■ WORK ORDER
Restate the records in their entirety, word for word.

[Stored items]
◆ ◆ ◆ ◆ ◆
(** What validation establishes of an entry after its predecessor. *)
Definition identity_ok (s : TeePolicyScheduleV1) (e : TeePolicyScheduleEntryV1) : Prop :=
  tp_chain_id (en_policy e) = ps_chain_id s /\ tp_genesis_hash (en_policy e) = ps_genesis_hash s.
Definition follows (s : TeePolicyScheduleV1) (prev e : TeePolicyScheduleEntryV1) : Prop :=
  identity_ok s e /\ en_activation_height prev < en_activation_height e
  /\ activation_height (en_policy e) = en_activation_height e
  /\ policy_version (en_policy e) = policy_version (en_policy prev) + 1
  /\ policy_version (en_policy e) <= u64_max
  /\ predecessor_policy_hash (en_policy e) = policy_digest (en_policy prev)
  /\ entry_valid e.
Fixpoint chain_ok (s : TeePolicyScheduleV1) (prev : TeePolicyScheduleEntryV1)
    (rest : list TeePolicyScheduleEntryV1) : Prop :=
  match rest with [] => True | e :: rest => follows s prev e /\ chain_ok s e rest end.
Definition first_ok (s : TeePolicyScheduleV1) (e : TeePolicyScheduleEntryV1) : Prop :=
  en_activation_height e = 1 /\ activation_height (en_policy e) = 1 /\ policy_version (en_policy e) = 1
  /\ predecessor_policy_hash (en_policy e) = 0 /\ entry_valid e /\ identity_ok s e.
Definition schedule_ok (s : TeePolicyScheduleV1) : Prop :=
  ps_genesis_hash s <> 0 /\ Z.of_nat (length (policy_entries s)) <= MAX_TEE_POLICY_SCHEDULE_ENTRIES
  /\ match policy_entries s with [] => False | e :: rest => first_ok s e /\ chain_ok s e rest end.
◆ ◆ ◆ ◆ ◆
■ REPLY TO THE TASK
(** What validation establishes of an entry after its predecessor. *)
Definition identity_ok (s : TeePolicyScheduleV1) (e : TeePolicyScheduleEntryV1) : Prop :=
  tp_chain_id (en_policy e) = ps_chain_id s /\ tp_genesis_hash (en_policy e) = ps_genesis_hash s.
Definition follows (s : TeePolicyScheduleV1) (prev e : TeePolicyScheduleEntryV1) : Prop :=
  identity_ok s e /\ en_activation_height prev < en_activation_height e
  /\ activation_height (en_policy e) = en_activation_height e
  /\ policy_version (en_policy e) = policy_version (en_policy prev) + 1
  /\ policy_version (en_policy e) <= u64_max
  /\ predecessor_policy_hash (en_policy e) = policy_digest (en_policy prev)
  /\ entry_valid e.
Fixpoint chain_ok (s : TeePolicyScheduleV1) (prev : TeePolicyScheduleEntryV1)
    (rest : list TeePolicyScheduleEntryV1) : Prop :=
  match rest with [] => True | e :: rest => follows s prev e /\ chain_ok s e rest end.
Definition first_ok (s : TeePolicyScheduleV1) (e : TeePolicyScheduleEntryV1) : Prop :=
  en_activation_height e = 1 /\ activation_height (en_policy e) = 1 /\ policy_version (en_policy e) = 1
  /\ predecessor_policy_hash (en_policy e) = 0 /\ entry_valid e /\ identity_ok s e.
Definition schedule_ok (s : TeePolicyScheduleV1) : Prop :=
  ps_genesis_hash s <> 0 /\ Z.of_nat (length (policy_entries s)) <= MAX_TEE_POLICY_SCHEDULE_ENTRIES
  /\ match policy_entries s with [] => False | e :: rest => first_ok s e /\ chain_ok s e rest end.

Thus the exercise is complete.